Image via Alan O’Rourke. Get that money.

Image via Alan O’Rourke. Gettin’ that guac.

“In some ways, we’re lucky that the first two decades involving the advent of the commercial Internet were largely a positive-sum game. The creation of digital space for self-expression, at near-zero cost, does not necessarily challenge or erode someone else’s right to space or resources.” — Kim-Mai Cutler on California’s housing and development problems [not necessarily — note that]
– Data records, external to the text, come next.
(** no safe work stays stuck: on a board that answers, after a sweep every
    blocked retry-safe issue within its budgets has been moved, to
    [Ready for AI] when another blocked issue carries its duplicate key and no
    consumer can run it, and to [Backlog] when it was not touched for an
    hour. *)
Theorem healing_unblocks client items now :
  (forall issued c, client issued c = Ok tt) -> dt_aware now = true ->
  Forall (fun issue => is_Some (issue !! "id")) items ->
  exists calls entries, healing_sweep client items now true = Ok (calls, entries) /\
    forall issue id, issue ∈ items -> issue !! "id" = Some id -> is_blocked issue = true ->
      retry_safe_issue issue -> unspent_issue issue ->
      let dead := exists k, k <> "" /\ carries_key k issue = true /\
        (1 < count_if (carries_key k) (List.filter is_blocked items))%Z /\ no_consumer_issue issue in
      (dead -> TransitionIssue (jtext id) "Ready for AI" ∈ calls) /\
      (~ no_consumer_issue issue ->
       (exists t, parse_updated_at issue = Some t /\ (seconds 3600 <= dt_us now - dt_us t)%Z) ->
       TransitionIssue (jtext id) "Backlog" ∈ calls).
Proof.
  intros Hc Hn Hids. unfold healing_sweep.
  destruct (healing_actions_ok items now (duplicate_blocked_keys items) [] Hn Hids) as [ds Hds].
  unfold queue_healing_actions. rewrite Hds. simpl.
  destruct (apply_queue_healing_actions client true [] ds) as [calls entries] eqn:Er.
  exists calls, entries. split; [done|]. intros issue id Hi Hid Hb Hrs Hun.
  unfold queue_healing_actions in Hds.
  destruct (queue_task_from_issue issue (duplicate_blocked_keys items)) as [[task nc]|] eqn:Hq;
    [|unfold queue_task_from_issue, ditem in Hq; by rewrite Hid in Hq].
  destruct (task_fields _ _ _ _ Hq) as ((id' & Hid' & Htid) & Htrs & Hbud).
  rewrite Hid in Hid'. injection Hid' as <-.
  destruct (engine_decide_spec default_healing_engine task nc now Hn)
    as (d & Hd & Hesc & Hready & Hback & Hsafe & Hescd & _ & Hdid).
  assert (Hblk : task_blocked task).
  { unfold task_blocked. unfold queue_task_from_issue, ditem in Hq. rewrite Hid in Hq.
    injection Hq as <- <-. simpl. unfold is_blocked in Hb. by rewrite issue_state_stripped. }
  assert (Hds' : actionable d = true -> (task, d) ∈ ds).
  { intros Ha. apply (healing_actions_spec _ _ _ _ _ Hds). right. exists issue.
    split; [done|]. split; [|done]. by exists nc. }
  assert (Hmoved : qd_safe d = true -> qd_transition d <> QT_NONE ->
    TransitionIssue (jtext id) (target_state d) ∈ calls).
  { intros Hs Hne. rewrite <-Htid, <-Hdid.
    pose proof (apply_all client [] ds task d Hc) as Hall. rewrite Er in Hall. apply Hall; try done.
    - apply Hds'. unfold actionable. by rewrite bool_decide_false.
    - destruct (qd_escalate d); [|done]. destruct (proj1 Hesc (proj1 Hescd eq_refl)) as [_ Hno].
      by destruct Hno; apply Hbud. }
  assert (Hnc : nc = true <-> no_consumer_issue issue).
  { unfold queue_task_from_issue, ditem in Hq. rewrite Hid in Hq. by injection Hq as <- <-. }
  split.
  - intros (k & Hk & Hcar & Hcnt & Hno). assert (Hr : qd_transition d = QT_BLOCKED_TO_READY_FOR_AI).
    { apply Hready. split; [done|]. split; [by apply Hbud|]. split; [by apply Htrs|].
      split; [|by apply Hnc]. unfold queue_task_from_issue, ditem in Hq. rewrite Hid in Hq.
      injection Hq as <- <-. simpl. unfold carries_key in Hcar. apply bool_decide_eq_true in Hcar.
      rewrite Hcar. apply bool_decide_eq_true. by apply duplicate_blocked_keys_spec. }
    unfold target_state in Hmoved. rewrite Hr in Hmoved. apply Hmoved; [|done]. apply Hsafe. by left.
  - intros Hno (t & Ht & Hage). assert (Hr : qd_transition d = QT_BLOCKED_TO_BACKLOG).
    { apply Hback. split; [done|]. split; [by apply Hbud|]. split; [by apply Htrs|].
      split; [by intros [_ ?%Hnc]|]. exists t. split; [|done].
      unfold queue_task_from_issue, ditem in Hq. rewrite Hid in Hq. by injection Hq as <- <-. }
    unfold target_state in Hmoved. rewrite Hr in Hmoved. apply Hmoved; [|done]. apply Hsafe. by right.
Qed.

(** ** A board *)

Definition sample_issue (id : string) (labels : list string) (updated : datetime) : dict :=
  {["id" := JStr id; "name" := JStr "t"; "state" := JObj [("name", JStr "Blocked")];
    "labels" := JList (map JStr labels); "updated_at" := JTime updated]}.

(** Two copies of one task that block each other, and a task nobody touched
    for two hours. *)
Definition sample_board (now : datetime) : list dict :=
  [sample_issue "a" ["dedup: k1"; "Retry-Safe"; "queue-deadlock"] now;
   sample_issue "b" ["dedup: k1"] now;
   sample_issue "c" ["retry_safe"; "retry-count: 1"] (sub_us now (hours 2))].

Definition sample_now : datetime := mk_datetime (days 20000) true.

Lemma engine_decide_spec_witness :
  dt_aware sample_now = true /\
  exists d, engine_decide default_healing_engine
    {| qt_task_id := "c"; qt_title := "t"; qt_state := "Blocked"; qt_duplicate_key := None;
       qt_duplicate_exists_in_blocked := false; qt_retry_safe := true; qt_blocked_reason := None;
       qt_blocked_by_backend := None; qt_backend_dependency := None; qt_retry_lineage_id := None;
       qt_retry_count := 1; qt_recovery_attempt_count := 0;
       qt_updated_at := Some (sub_us sample_now (hours 2)); qt_labels := [] |} false sample_now = Ok d
    /\ qd_transition d = QT_BLOCKED_TO_BACKLOG.
Proof.
  split; [reflexivity|].
  destruct (engine_decide_spec default_healing_engine
    {| qt_task_id := "c"; qt_title := "t"; qt_state := "Blocked"; qt_duplicate_key := None;
       qt_duplicate_exists_in_blocked := false; qt_retry_safe := true; qt_blocked_reason := None;
       qt_blocked_by_backend := None; qt_backend_dependency := None; qt_retry_lineage_id := None;
       qt_retry_count := 1; qt_recovery_attempt_count := 0;
       qt_updated_at := Some (sub_us sample_now (hours 2)); qt_labels := [] |} false sample_now eq_refl)
    as (d & Hd & _ & _ & Hb & _).
  exists d. split; [exact Hd|]. apply Hb. split; [reflexivity|]. split; [split; reflexivity|].
  split; [reflexivity|]. split; [intros [Hf _]; discriminate Hf|].
  exists (sub_us sample_now (hours 2)). split; [reflexivity|]. vm_compute. discriminate.
Defined.
(** [replace(existing, audit_pid=..., audit_pgid=...)]. *)
Definition with_audit (p : PersistentLockPayload) (audit_pid audit_pgid : option Z)
    : PersistentLockPayload :=
  {| pl_repo_id := pl_repo_id p; pl_run_id := pl_run_id p; pl_audit_type := pl_audit_type p;
     pl_oc_pid := pl_oc_pid p; pl_started_at := pl_started_at p; pl_command := pl_command p;
     pl_expected_run_status_path := pl_expected_run_status_path p;
     pl_audit_pid := audit_pid; pl_audit_pgid := audit_pgid;
     pl_owner_hostname := pl_owner_hostname p;
     pl_lock_schema_version := pl_lock_schema_version p |}.

Definition update_lock (flock disk : res unit) (store : lock_files) (repo_id : string)
    (audit_pid audit_pgid : option Z) : lock_files * res PersistentLockPayload :=
  match flock with
  | Raise e => (store, Raise e)
  | Ok _ =>
      match read_lock store repo_id with
      | Raise e => (store, Raise e)
      | Ok None => (store, Raise (FileNotFoundError ("no lock to update for repo " +:+ repr repo_id)))
      | Ok (Some existing) => write_lock disk store (with_audit existing audit_pid audit_pgid) repo_id
      end
  end.

Definition reclaim_if_stale (kill : Z -> kill_result) (flock : res unit) (store : lock_files)
    (repo_id : string) : lock_files * res bool :=
  match flock with
  | Raise e => (store, Raise e)
  | Ok _ =>
      match read_lock store repo_id with
      | Raise e => if is_corrupt e then (delete repo_id store, Ok true) else (store, Raise e)
      | Ok None => (store, Ok false)
      | Ok (Some existing) =>
          if is_alive kill existing then (store, Ok false) else (delete repo_id store, Ok true)
      end
  end.

(** [sorted(state_dir.glob("*.lock"))] without the stems that hold a dot,
    which is how the sentinels beside the files are told apart. *)
Definition iter_lock_files (store : lock_files) : list string :=
  List.filter (fun repo_id => negb (contains repo_id "."))
    (sorted_by str_leb (elements (dom store))).

Definition list_active (store : lock_files) : list PersistentLockPayload :=
  omap (fun repo_id => match read_lock store repo_id with
                       | Ok o => o
                       | Raise _ => None
                       end) (iter_lock_files store).

(** The sweep over [names]; [flock] answers per repository. *)
Fixpoint sweep_files (kill : Z -> kill_result) (flock : string -> res unit) (names : list string)
    (store : lock_files) : lock_files * res (list string) :=
  match names with
  | [] => (store, Ok [])
  | repo_id :: names' =>
      match reclaim_if_stale kill (flock repo_id) store repo_id with
      | (store, Raise e) => (store, Raise e)
      | (store, Ok reclaimed) =>
          let '(store, r) := sweep_files kill flock names' store in
          (store, rest <-? r ;; Ok (if reclaimed then repo_id :: rest else rest))
      end
  end.

Definition sweep_stale (kill : Z -> kill_result) (flock : string -> res unit) (store : lock_files)
    : lock_files * res (list string) :=
  sweep_files kill flock (iter_lock_files store) store.

(** ** The registry of one process *)

Record lock_registry := { lr_held : gset string; lr_swept : bool }.
Definition new_registry : lock_registry := {| lr_held := ∅; lr_swept := false |}.

(** The identity a caller passes; [or] gives the legacy defaults. *)
Record lock_identity := {
  li_run_id : option string;
  li_audit_type : option string;
  li_oc_pid : option Z;
  li_command : string;
  li_expected_run_status_path : string }.

Definition identity_payload (getpid : Z) (now_iso : string) (repo_id : string) (i : lock_identity)
    : PersistentLockPayload :=
  {| pl_repo_id := repo_id; pl_run_id := str_or (li_run_id i) "legacy";
     pl_audit_type := str_or (li_audit_type i) "unknown";
     pl_oc_pid := match li_oc_pid i with
                  | Some n => if (n =? 0)%Z then getpid else n
                  | None => getpid
                  end;
     pl_started_at := now_iso; pl_command := li_command i;
     pl_expected_run_status_path := li_expected_run_status_path i; pl_audit_pid := None;
     pl_audit_pgid := None; pl_owner_hostname := gethostname;
     pl_lock_schema_version := LOCK_SCHEMA_VERSION |}.

Definition sweep_once (kill : Z -> kill_result) (flock : string -> res unit) (reg : lock_registry)
    (store : lock_files) : lock_registry * lock_files * res unit :=
  if lr_swept reg then (reg, store, Ok tt)
  else let '(store, r) := sweep_stale kill flock store in
       ({| lr_held := lr_held reg; lr_swept := true |}, store, _ <-? r ;; Ok tt).

(** The part of [acquire] under the mutex. *)
Definition acquire_held (kill : Z -> kill_result) (flock disk : res unit) (reg : lock_registry)
    (store : lock_files) (payload : PersistentLockPayload)
    : lock_registry * lock_files * res PersistentLockPayload :=
  let repo_id := pl_repo_id payload in
  if bool_decide (repo_id ∈ lr_held reg)
  then (reg, store, Raise (RepoLockAlreadyHeldError
          ("A managed audit is already running for repo '" +:+ repo_id +:+
           "' in this OpsCenter process. Only one audit per repo is " +:+
           "permitted at a time. Wait for the in-progress audit to " +:+
           "complete before dispatching another.")))
  else
    match try_acquire kill flock disk store payload with
    | (store, Raise e) => (reg, store, Raise e)
    | (store, Ok p) =>
        ({| lr_held := {[repo_id]} ∪ lr_held reg; lr_swept := lr_swept reg |}, store, Ok p)
    end.

Definition registry_acquire (kill : Z -> kill_result) (sweep_flock : string -> res unit)
    (flock disk : res unit) (getpid : Z) (now_iso : string) (reg : lock_registry) (store : lock_files) (repo_id : string)
    (i : lock_identity) : lock_registry * lock_files * res PersistentLockPayload :=
  match sweep_once kill sweep_flock reg store with
  | (reg, store, Raise e) => (reg, store, Raise e)
  | (reg, store, Ok _) =>
      acquire_held kill flock disk reg store (identity_payload getpid now_iso repo_id i)
  end.

(** Releasing never raises. *)
Definition registry_release (flock : res unit) (reg : lock_registry) (store : lock_files)
    (repo_id : string) : lock_registry * lock_files :=
  ({| lr_held := lr_held reg ∖ {[repo_id]}; lr_swept := lr_swept reg |},
   fst (release_lock flock store repo_id)).

Definition is_held (kill : Z -> kill_result) (reg : lock_registry) (store : lock_files)
    (repo_id : string) : bool :=
  bool_decide (repo_id ∈ lr_held reg) ||
  match read_lock store repo_id with Ok (Some p) => is_alive kill p | _ => false end.
Lemma payload_round_trip p : payload_from_json (payload_to_json p) = Ok p.
Proof.
  destruct p as [? ? ? ? ? ? ? apid apgid ? ?]. destruct apid, apgid; reflexivity.
Qed.

(** ** The processes

    Dispatching processes, the audits they spawn and unrelated processes share
    one space of process ids; a dispatch is a job of its process, from the
    acquired lock over the spawned audit to the recorded audit pid. *)
Inductive job := Acquired | Spawned (audit_pid : Z) | Recorded (audit_pid : Z).

Record system := {
  sy_store : lock_files;
  sy_live : gset Z;
  sy_regs : gmap Z lock_registry;
  sy_running : gmap Z string;
  sy_jobs : gmap (Z * string) job }.

Definition sys_kill (s : system) (n : Z) : kill_result :=
  if bool_decide (n ∈ sy_live s) then KillOk else KillNoProcess.

Inductive event :=
  | E_boot (p : Z)
  | E_sweep (p : Z) (r : string) (flock : res unit)
  | E_acquire (p : Z) (r : string) (i : lock_identity) (now_iso : string) (flock disk : res unit)
  | E_spawn (p : Z) (r : string) (a : Z)
  | E_record (p : Z) (r : string) (pgid : option Z) (flock disk : res unit)
  | E_exit (a : Z)
  | E_finish (p : Z) (r : string) (flock : res unit)
  | E_crash (p : Z)
  | E_other (n : Z)
  | E_other_exit (n : Z).

(** A fresh process id. *)
Definition fresh_pid (s : system) (n : Z) : bool := (0 <? n)%Z && bool_decide (n ∉ sy_live s).

Definition with_store (s : system) (store : lock_files) : system :=
  {| sy_store := store; sy_live := sy_live s; sy_regs := sy_regs s; sy_running := sy_running s;
     sy_jobs := sy_jobs s |}.

Definition with_job (s : system) (p : Z) (r : string) (j : job) : system :=
  {| sy_store := sy_store s; sy_live := sy_live s; sy_regs := sy_regs s;
     sy_running := sy_running s; sy_jobs := <[(p, r) := j]> (sy_jobs s) |}.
“Now, as the stars begin to dim and humans dip and swerve in flocks of social media ephemera, responses are instantaneous and direct and physical, our nascent haptic helpers tugging gently at our sleeves to let us know that someone, somewhere, has had an opinion at us. […] I’ve started thinking of this as an attention lens: small, human amounts of individual attention are refracted through social media to converge on a single person, producing the effect of infinite attention at the focal point.” — Coda Hale on Twitter and related social dilemmas

“the world today is like living in a big field that is more illuminated than ever before” — Joseph Nye, quoted on government surveillance

There are pros and cons to being a figment of the open web. The freely visible web. The semi-universally accessible web. For my purposes, the pros outweigh the cons. But like most choices, it’s worth considering! How much do you want to participate?

Connection Addiction

“what if phones, but too much” — Mallory Ortberg on the premise of Black Mirror

That joke is hilarious, and it describes a lot of sci-fi. It also evokes the unease that keeps popping up regarding how much time we spend glued to tiny screens. Personally, I love my tiny screen. But I can understand the anxiety. What if all the notifications fracture our attention spans? What if we can never fully concentrate again? (These worries are overblown but not entirely unfounded.)

Anonymous mask + smartphone. Photo by Jake Stimpson.

Photo by Jake Stimpson.

The idea of “what if x, but too much” is that we don’t know what we want. To be more precise, we know what we want, but not what we need. Or maybe we know what we want, but not what we’ll actually enjoy. Want / need / enjoy are all different criteria, and it’s difficult to succeed based on every metric.